PROBLEM TO SOLVE:
Copy, from the entries below, each line in which the string "Require" appears.

Saved entries:
========================

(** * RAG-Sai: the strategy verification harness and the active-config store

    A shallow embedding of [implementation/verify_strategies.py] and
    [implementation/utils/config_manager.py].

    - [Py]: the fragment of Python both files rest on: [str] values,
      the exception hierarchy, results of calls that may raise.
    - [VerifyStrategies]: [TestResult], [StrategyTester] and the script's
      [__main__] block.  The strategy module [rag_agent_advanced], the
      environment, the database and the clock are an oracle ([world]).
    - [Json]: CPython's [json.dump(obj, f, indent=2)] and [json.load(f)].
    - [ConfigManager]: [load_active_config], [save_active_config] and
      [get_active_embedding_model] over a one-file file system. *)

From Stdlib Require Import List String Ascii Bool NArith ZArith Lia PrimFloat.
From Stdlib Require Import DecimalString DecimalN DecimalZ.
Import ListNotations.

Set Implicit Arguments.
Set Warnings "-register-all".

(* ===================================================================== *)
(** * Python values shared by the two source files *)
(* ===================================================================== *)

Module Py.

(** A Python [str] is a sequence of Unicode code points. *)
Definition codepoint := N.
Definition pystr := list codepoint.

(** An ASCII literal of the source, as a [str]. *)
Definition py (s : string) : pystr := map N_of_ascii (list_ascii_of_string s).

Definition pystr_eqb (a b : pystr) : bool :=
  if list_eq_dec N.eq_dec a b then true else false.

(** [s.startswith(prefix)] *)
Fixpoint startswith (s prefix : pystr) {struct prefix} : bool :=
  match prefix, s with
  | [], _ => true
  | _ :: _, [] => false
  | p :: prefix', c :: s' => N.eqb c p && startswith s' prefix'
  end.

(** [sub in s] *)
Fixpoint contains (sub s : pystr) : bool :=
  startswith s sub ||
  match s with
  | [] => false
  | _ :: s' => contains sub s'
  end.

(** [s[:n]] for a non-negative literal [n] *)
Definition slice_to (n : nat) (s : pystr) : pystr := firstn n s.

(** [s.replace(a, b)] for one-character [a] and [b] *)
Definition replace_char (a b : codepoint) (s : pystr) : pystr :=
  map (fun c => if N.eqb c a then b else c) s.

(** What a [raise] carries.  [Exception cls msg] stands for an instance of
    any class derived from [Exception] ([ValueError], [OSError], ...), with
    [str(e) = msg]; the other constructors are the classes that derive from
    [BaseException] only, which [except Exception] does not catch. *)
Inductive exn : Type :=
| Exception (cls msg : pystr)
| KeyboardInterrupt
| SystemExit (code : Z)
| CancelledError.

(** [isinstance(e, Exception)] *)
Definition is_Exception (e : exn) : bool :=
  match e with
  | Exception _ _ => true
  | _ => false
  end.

========================

ANSWER SECTION:
From Stdlib Require Import List String Ascii Bool NArith ZArith Lia PrimFloat.
From Stdlib Require Import DecimalString DecimalN DecimalZ.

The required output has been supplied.